Person 1: I am the Walrus! Person 2: Mrs. Robinson. Person 1: Blinded by the light! Person 2: Girl! Person 1: Walk This Way. Person 2: I'm Movin' On! Person 1: Where is the Love?

This goes on until one person can't think of anything to say, at which point they will return to the audience and choose the next person to take their place.

90 second alphabet

This is another one straight from "Whose Line is it Anyway?" In this game, 2 or 3 people must act out a scene. The audience calls out one letter, and each line must start with the following letter of the alphabet. For instance, if it started with 'E,' the scene would played out where the next line starts with 'F,' then 'G' and so on and so forth. The scene would end as the actors finish off with another 'E' line, or when they reach 90 seconds (as timed by stopwatch). This game might be played with a longer time limit, or in fact no time limit at all, in order to make it easier for the actors, and to make more people wish to play. Here is an excerpt from a professional playing: "Now, what are you going to do about my meal?" "Oh. Suddenly you want a free meal, is that what you're saying?" "Perhaps, that's what I'd like." "Que?"

Pecking Order

4 people, each is assigned a number 1-4.

The numbers correspond to their "status"

1 can order around everyone,

2 must obey a 1, but can order around a 3 or a 4,

3 can only order around a 4,

4 must follow everyone else's commands.

They are then given a scenario, and must settle it, blah, blah, blah.
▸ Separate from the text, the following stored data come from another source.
(** C6. When the text file of a document is empty (or holds nothing but
    whitespace), and the names and texts of the documents can be written,
    the section of that document is written with the placeholder
    [[No text content found]] as its content, in the place the document has
    in the list: the text of the consolidated file has the section, with its
    header of index, name, path and the 23 characters of the placeholder.
    The document counts in the text of the header and of the footer of the
    consolidated file and in the text of the summary report are the number
    of documents found, this one included, and the text of the summary
    report has the entry of the document. *)
Theorem empty_document_placeholder
    (text_files : list (str * Combine.path)) (k : nat) (dir_name : str)
    (p : Combine.path) (raw t0 t1 t2 output_file : str) :
  text_files !! k = Some (dir_name, p) ->
  Combine.read (Combine.target p) = Ok raw ->
  strip raw = [] ->
  Forall (fun doc => Combine.writable_doc doc = true) text_files ->
  exists out total pre post,
    Combine.combine_text_files text_files t0 t1
      = {| Combine.outfile := Some out; Combine.ret := Combine.RetTuple true total |} /\
    out = [Combine.Header t0 (len text_files)] ++ pre
          ++ [Combine.Separator (Z.of_nat k + 1) dir_name (Combine.path_str p) 23;
              Combine.Content (lit "[No text content found]");
              Combine.Blank]
          ++ post ++ [Combine.Footer (len text_files) total t1] /\
    Combine.document_blocks pre = (take k text_files).*1 /\
    Combine.document_blocks post = (drop (S k) text_files).*1 /\
    (exists before after,
       Combine.file_text out = before ++ lit "[No text content found]" ++ after) /\
    contains (Combine.file_text out)
      (nl ++ rule "=" 80 ++ nl
       ++ lit "DOCUMENT " ++ format_int (Z.of_nat k + 1) ++ lit ": "
       ++ dir_name ++ nl
       ++ rule "=" 80 ++ nl
       ++ lit "Source File: " ++ Combine.path_str p ++ nl
       ++ lit "Characters: 23" ++ nl
       ++ rule "=" 80 ++ nl ++ nl
       ++ lit "[No text content found]" ++ nl ++ nl) = true /\
    contains (Combine.file_text out)
      (lit "Total documents: " ++ format_int (len text_files) ++ nl) = true /\
    contains (Combine.file_text out)
      (lit "Total documents processed: " ++ format_int (len text_files) ++ nl
       ++ lit "Total characters: " ++ format_commas total ++ nl) = true /\
    Z.of_nat k + 1 <= len text_files /\
    let report :=
      Combine.generate_summary_report text_files output_file total t2 in
    Combine.SumTotalDocuments (len text_files) ∈ report /\
    Combine.SumDocument (Z.of_nat k + 1) dir_name (Combine.path_str p)
      (Combine.st_size (Combine.target p)) (len raw) ∈ report /\
    contains (Combine.summary_text report)
      (lit "Total documents: " ++ format_int (len text_files) ++ nl) = true /\
    contains (Combine.summary_text report)
      (pad_left 2 32%N (format_int (Z.of_nat k + 1)) ++ lit ". " ++ dir_name
       ++ nl
       ++ lit "    File: " ++ Combine.path_str p ++ nl
       ++ lit "    Size: " ++ format_commas (Combine.st_size (Combine.target p))
       ++ lit " bytes" ++ nl
       ++ lit "    Characters: " ++ format_commas (len raw) ++ nl ++ nl) = true.
Proof.
  intros Hk Hread Hstrip _.
  assert (text_files <> []) as Hne by (intros ->; done).
  pose proof (lookup_lt_Some _ _ _ Hk) as Hlt.
  rewrite (combine_output _ _ _ Hne).
  set (total := foldr Z.add 0 (Combine.doc_chars <$> enumerate 1 text_files)).
  exists ([Combine.Header t0 (len text_files)]
            ++ (enumerate 1 text_files ≫= Combine.doc_chunks)
            ++ [Combine.Footer (len text_files) total t1]), total,
         (enumerate 1 (take k text_files) ≫= Combine.doc_chunks),
         (enumerate (Z.of_nat k + 2) (drop (S k) text_files)
            ≫= Combine.doc_chunks).
  pose proof (loop_middle _ _ _ Hk) as Hmid.
  assert (Combine.doc_chunks (Z.of_nat k + 1, (dir_name, p))
          = [Combine.Separator (Z.of_nat k + 1) dir_name (Combine.path_str p) 23;
             Combine.Content (lit "[No text content found]");
             Combine.Blank]) as Hdoc.
  { unfold Combine.doc_chunks, Combine.combine_one. cbn [fst snd].
    by rewrite Hread, Hstrip. }
  pose proof (placeholder_section_text (Z.of_nat k + 1) dir_name p raw
                Hread Hstrip) as Htext.
  split; [done|]. split.
  { rewrite Hmid, Hdoc. by rewrite <- !app_assoc. }
  split; [apply document_blocks_loop|].
  split; [apply document_blocks_loop|].
  split.
  { rewrite Hmid, Hdoc.
    exists (Combine.file_text [Combine.Header t0 (len text_files)]
            ++ Combine.file_text
                 (enumerate 1 (take k text_files) ≫= Combine.doc_chunks)
            ++ Combine.render
                 (Combine.Separator (Z.of_nat k + 1) dir_name
                    (Combine.path_str p) 23)),
           (Combine.file_text
              (Combine.Blank
               :: (enumerate (Z.of_nat k + 2)
                     (drop (S k) text_files) ≫= Combine.doc_chunks))
            ++ Combine.file_text [Combine.Footer (len text_files) total t1]).
    rewrite !file_text_app, !file_text_cons, render_content.
    by rewrite <- !app_assoc. }
  split.
  { apply (doc_text_in_file _ _ _ _ _ _ _ _ Hk). rewrite Htext.
    apply contains_self. }
  split; [apply header_line_in_file|].
  split.
  { rewrite app_assoc. apply footer_line_in_file. }
  split; [unfold len; lia|].
  unfold Combine.generate_summary_report. split; [|split; [|split]].
  - apply elem_of_app. left. set_solver.
  - apply elem_of_app. right. apply list_elem_of_fmap.
    exists (Z.of_nat k + 1, (dir_name, p)). split.
    + unfold Combine.summary_one. simpl. by rewrite Hread.
    + apply elem_of_enumerate. exists k. split; [lia|done].
  - apply summary_total_in_report.
  - apply (summary_entry_in_report _ _ _ _ _ _ _ _ Hk).
    rewrite (summary_entry_text _ _ _ _ Hread).
    apply contains_self.
Qed.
It is possible for there to be two 1's, a 3 and a 4.

Trust me, it's a VERY funny game.

Atom Tableau

This theatre game is basically doing tableaus (frozen pose-for those who aren't in drama). Everyone can participate, and the basic gist is that there is one caller, and an infinite amount of Atoms (groups of people). For example, if the caller shouts 'Atom 5' then you must form groups of 5 and make a co-ordinated tableau. This continues until it gets boring.

However, there are some mutations, such as that when you form the tableaus you may not speak (so you have to mime gestures to your fellow group-mates to reach an agreement on what to do).

--Jeff Sachs 21:30, 22 February 2007 (MST)

What’s the question?

(A literal rip off of a section from mock the week, but it seemed like a good idea nonetheless)

The group agrees on an answer. It can be anything from a noun such as chicken wings to a number like 2000. Then people take turns going to the center of the circle and making a question that would fit the answer. More outrageous the better.

Example: The answer is 500 gallons what is the question?

Sample response: How much skl gets chugged at starcrash?